Buddhist teaching is built on the concept of samsara, the perpetual cycle of birth, suffering, and death that we must struggle to overcome by attaining nirvana, or freedom from desire and ignorance.
Buddhist or not, we all are trapped in samsara. Our lives are a figurative cycle of death and rebirth, with endless suffering in between. We suffer and inflict suffering on others, though society has found ways to obscure both of these. We are blinded by veils of ignorance and desire, obscuring our only path to freedom.
We who partake in modern society– whether enthusiastically or reluctantly– have resigned to this cycle; we masses toil away our entire lives in various forms of soulless labor, to produce an ever-increasing array of worthless consumables, which are then sold back to us through manufactured desires, while the damage to our planet increases exponentially and guarantees increased future suffering.
Reflect for a moment on all the “creature comforts” that we aspire to attain, and whether any of them truly enriches our lives, and whether they are worth the countless hours of freedom that we trade for them, the lifetimes of stress that we endure attempting to remain financially secure.
Think about the luxuries that we vow we cannot live without, the standards of living that were unimaginable just a few generations ago, and how resistant we are to the very notion of changing our habits for the betterment of our own lives and our communities, to say nothing of the hope of saving our very planet.
Drive down a street in any population center– be it a metropolitan downtown or a suburban strip-mall hellscape– and evaluate what you see around you. Hundreds of restaurants to satisfy each of our novel cravings, thousands of stores selling every variation of clothing or home furnishing or other inherently-worthless trinket.
Consider how many advertisements you encounter every day, in some form or another. Each one reinforcing a lifetime of indoctrination that consumption and material possessions are meaningful goals. Each thing promising you some fleeting glimmer of happiness or fulfillment, or asserting that the consumption of this particular thing is sustainable and good for the planet, or commiserating with your dissatisfaction as some form of subversive, “woke” marketing. Whether it’s a commercial or a billboard or even just some hip logo and brand marketing, our senses are bombarded every minute with things begging for our consumption.

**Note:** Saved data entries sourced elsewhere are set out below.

(* ===== verification/Prelude.v ===== *)
(** * A verification development for corosync

    Corosync is a group communication daemon.  Its core is a stack: the totem
    single ring protocol (exec/totemsrp.c) forms rings of processors and orders
    their messages; totem process groups (exec/totempg.c) turns the packets of a
    ring into messages of any length between named groups; the synchronisation
    of the services (exec/sync.c, driven by confchg_fn of exec/main.c) brings the
    services of all members to a common state after every change of the ring;
    and the services run on top.  Votequorum (exec/votequorum.c) decides whether a
    partition may work and the quorum service (exec/vsf_quorum.c) tells it, with
    YKD (exec/vsf_ykd.c) as the other provider; cpg (exec/cpg.c) gives clients
    closed process groups; cfg (exec/cfg.c) shuts nodes down and reloads the
    configuration; cmap (exec/cmap.c) gives clients the configuration map and the
    statistics.  Clients reach the services through exec/ipc_glue.c.  The
    configuration map (exec/icmap.c) holds what the parser
    (exec/coroparse.c) reads; totemconfig (exec/totemconfig.c) makes the
    configuration of the ring protocol of it.  The queues of the ring protocol are
    the sort queue (include/corosync/sq.h) and a bounded queue (exec/cs_queue.h).

    ** Conventions

    A C function is a function of the same name on an explicit state: a record
    with the static variables (or the instance structure) of the source file.
    [None] is a failed [assert], an access outside an array or a call of a null
    pointer; error codes are values.  Integers that can overflow are kept at
    their width with [u8], [u16], [u32], [u64] and [s32] of this file.  What a
    component does to the world outside (messages, timers, callbacks, stores into
    the configuration map) is appended to a log in its state, and what the world
    decides is an argument.  Code outside the repository, the network, files and
    the clock are such arguments.  Logging is left out.
    Programs that stop with an error string are in the monad of [ErrMonad].

    Record updates are written [r <| field := v |>]; the setters are derived from
    the eta expansion of the record (class [Etable]).

    ** Files

    - [Prelude]: record updates, machine integers, flags, lists, tactics.
      [CString]: strtol, atoi and sscanf as the configuration code uses them.
    - [VoteQuorum], [VoteQuorumExec]: exec/votequorum.c, all handlers, timers, the
      configuration and the synchronisation callbacks.  [VoteQuorumTheory]: what
      [calculate_quorum] computes and that two disjoint parts of a cluster are
      never both quorate.  [VoteQuorumInv]: the invariant of the service and that
      every handler keeps it.  [VoteQuorumRun]: no run of the messages of a cluster,
      requests and timers fails an assertion.  [VoteQuorumProps]: tie breaking,
      expected votes, accepted configurations, and places where the code does
      not do what it sets out to do.
    - [SortQueue], [SortQueueTheory]: sq.h, and its refinement of a window of
      sequence numbers (a finite map) through roll-overs.
      [CsQueue]: cs_queue.h and its refinement of a first-in first-out list.
    - [Endian]: swab.h.  [TotemMemb]: the sets of processors of totemsrp.c.
    - [TotemSrp] (messages and the instance), [TotemSrpOps] (one definition per
      operation), [TotemSrpHandlers] (message handlers, timers, entry points and
      the state machine [srp_step]): exec/totemsrp.c.
      [TotemSrpFrame], [TotemSrpTheory], [TotemSrpMemb], [TotemSrpProps]: the
      transitions of the membership protocol, each with its cause (the agreement on
      the members, the round of the commit token, the rotations of recovery), and
      the growth of ring ids.  [TotemSrpOrder],
      [TotemSrpOrderProps]: ordering on one processor: delivery without gaps (or
      over the gaps when a ring ends), the numbers given out with the token, flow control, release of messages.
      [TotemSrpAgree], [TotemSrpRing], [TotemSrpTotalOrder]: the processors of a
      ring on a network that loses, duplicates and reorders deliver the messages
      of the ring in one order.
    - [TotemPg]: exec/totempg.c over the interface [SrpApi] of the ring protocol,
      which [TotemPgProps] instantiates with the functions of totemsrp.c.
      [TotemPgTheory] (packets, assembly, groups) and [TotemPgSend] (staging,
      fragmentation) give [TotemPgProps] the round trip of messages.
    - [Sync]: exec/sync.c, schedwrk_do and confchg_fn.  [SyncSystem]: all members
      of a configuration over an ordered channel; [SyncTheory], [SyncProps]: the
      barriers between services, completion and the absence of failures.

    - [VsfQuorum], [VsfQuorumProps]: exec/vsf_quorum.c and quorum.c, and that
      notifications only go to open connections.  [Ykd], [YkdProps]: exec/vsf_ykd.c;
      nodes with the same messages decide the same, and two ways to two primaries.
    - [Cpg], [CpgTheory], [CpgSync], [CpgProps]: exec/cpg.c; a member can follow its
      group through the notifications, and what a synchronisation adopts.
    - [Icmap], [IcmapTheory], [IcmapProps]: exec/icmap.c over an interface of the
      maps of libqb ([qb_map], with the laws [qb_map_laws]), which [IcmapProps]
      instantiates with finite maps; types of values, round trips of strings and
      numbers, and that trackers can follow the map.  [Util]: exec/util.c.
    - [Coroparse], [CoroparseMain]: exec/coroparse.c, the line parser over a callback
      and the two callbacks.  [CoroparseTheory], [CoroparseProps]: the parser ends
      on every file and reads back what is printed.  [CoroparseFrame]: it only
      changes the map that it is given.
    - [TotemIp]: exec/totemip.c.  [TotemConfig], [TotemConfigLinks],
      [TotemConfigRead]: exec/totemconfig.c (parameters; nodes, links and members;
      reading, validation and reload).  [TotemConfigTheory] (what validation
      checks), [TotemConfigVolatile] (a reference for the parameters that change at
      run time, which shares no definition of a default with the model), [TotemConfigMembers], [TotemConfigNodes] and [TotemConfigProps]:
      accepted configurations are valid, a reload calls totempg for exactly the
      members that changed, duplicate node ids.
    - [Cfg], [CfgShutdown], [CfgProps]: exec/cfg.c, and that a shutdown is a vote of
      the clients that track it.  [CfgReload]: the reload of the configuration, from
      the parser through totemconfig to totempg.  [CfgReloadKeys] (deleting what is
      gone from the file), [CfgReloadFrame] (what is not touched) and
      [CfgReloadProps]: what an accepted, a refused and an unreadable file change.
    - [Stats], [StatsProps]: exec/stats.c; the list of pauses is a history, and what
      reading a statistic of any kind does for every length of the buffer.  [Cmap]: exec/cmap.c,
      its messages as bytes.  [CmapMessages]: what is announced is read back on
      machines of both byte orders.  [CmapTheory]: trackers and handles own each
      other, callbacks never meet freed data.  [CmapProps]: the safety of clients,
      read-only keys, and the versions of the configuration in a cluster.
    - [Ipc]: exec/ipc_glue.c, and the admission of requests of exec/main.c.
      [IpcProps]: messages reach clients in order whatever libqb answers, requests reach services exactly
      when they may, and the rates of requests follow the state of the node.

    ** Bounds and fuel

    Loops over queues and packets are structural recursions or take as fuel the
    number of elements they can visit; the theorems on them state that the fuel
    is enough ([mcast_msg_terminates], and the completeness of [messages_deliver]
    in [TotemSrpOrder]).  The ordering theorems assume sequence numbers below
    [seq_limit] and fewer than [token_limit] tokens, so that no counter rolls
    over during a run; roll-over itself is covered by [SortQueueTheory].  The
    theorem on a synchronisation round bounds the steps by [round_bound].  The
    parser takes the length of the file as fuel, which [parse_section_terminates]
    shows to be enough; the walk through two lists of keys takes their lengths.
    An iteration over a map visits a snapshot of its keys.  Floating point numbers
    are those of the standard library's [SpecFloat].

    ** Not modelled

    The transports (exec/totemknet.c, totemudp.c, totemudpu.c, totemnet.c), the
    client libraries under lib/, logging, the watchdog and the monitor, the start
    of the program and its table of services (exec/main.c, service.c, but for
    confchg_fn and the admission of requests), the tools and the simulator of
    votequorum move data between the daemon and libraries or devices outside the
    repository.
    Branches for memory that cannot be allocated are left out.  The result of
    totempg that sync.c ignores is taken to be that its message was queued.  The
    counters of the ring protocol that no decision near their limit depends on
    (my_rotation_counter, my_aru_count, my_retrans_flg_count, my_seq_unchanged,
    global_seqno) are numbers without a width.  A request of cmap that sets a value
    has one of the twelve types of the interface, and the converter of the byte
    order of its messages leaves the header out.  The callbacks that
    the configuration map makes during a reload are recorded and not run, and those
    of cmap only run its own.  The theorems on the clients of cmap are about
    clients that stay with the configuration map, whose values are in their
    requests; [stats_get_exact] shows what happens on the statistics otherwise.
    Agreement across a change of the ring (extended virtual synchrony) is modelled
    by the code of totemsrp.c but only its single processor properties are
    proved. *)
From stdpp Require Export base list gmap numbers option strings.
From Stdlib Require Export ZArith Lia Bool.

Walk through a mall and marvel at the opulence on display… marble walls, granite columns, ornate fountains. What was once reserved for temples of spiritual worship or communal spaces is now a grotesque facade to obscure the ugliness of consumption, sweatshops, and planetary destruction.
How many libraries do you see amongst the commerce? Or museums? Community centers, open spaces, or even religious temples? One for every thousand bastions of consumerism? How can we pretend that our lives are built on anything other than consumption?
The ruthlessness of modern society lies not only in the grinding of the bones of the poor, those that must struggle simply to survive; neoliberalism’s more insidious evil is its broader dehumanization of us all. We have rejected the old gods and their silly myths and replaced them instead with lazy nihilism and hedonism, an absence of belief in anything that leaves us alienated and desperate for anything to give us meaning. Our civilization is built on the exploitation of our vanity and myopia, our timeless, universal psychological weaknesses.
Liberalism masquerades this as individualism. Conspicuous consumption is our reward– our counterweight– for the empty, unfulfilling hours of servitude that we sacrifice every day. We are compelled to purchase things that express our unique style and sensibilities, or to or enrich ourselves with
or, occasionally, donate to a worthy cause that is nevertheless fundamentally incapable of solving any systemic issue.This is the Eden of neoliberal capitalism. An interdependent populace whose shared belief in money and things far outweigh their differences, resulting in a stable and docile society that wants everything and values nothing. Endless delights for insatiable appetites.
Perhaps, at best, we could justify that that consumptive capitalism also serves as the foundation for all the complexities that are necessary for advancements in medicine or science. This is a common argument by people that have been indoctrinated their whole lives to believe that such advancements are impossible under any other system (“look at all the failed communist states!”). But why? Why do we presuppose that these things cannot be decoupled? Why are we so willing to believe that greed and selfishness are the only motivating factors for our species?
How can we be satisfied with this life? Whether you believe that humans are endowed with some transcendental spirit that makes us unique and special or you believe that we, like every other living organism, exist solely to replicate our genetic data and then die… how can you find any meaning or purpose in the world we live in?
What, then, is our nirvana? How can we break this cycle and escape the suffering? That, brothers and sisters, is what the Church of the Savior Self intends to discover.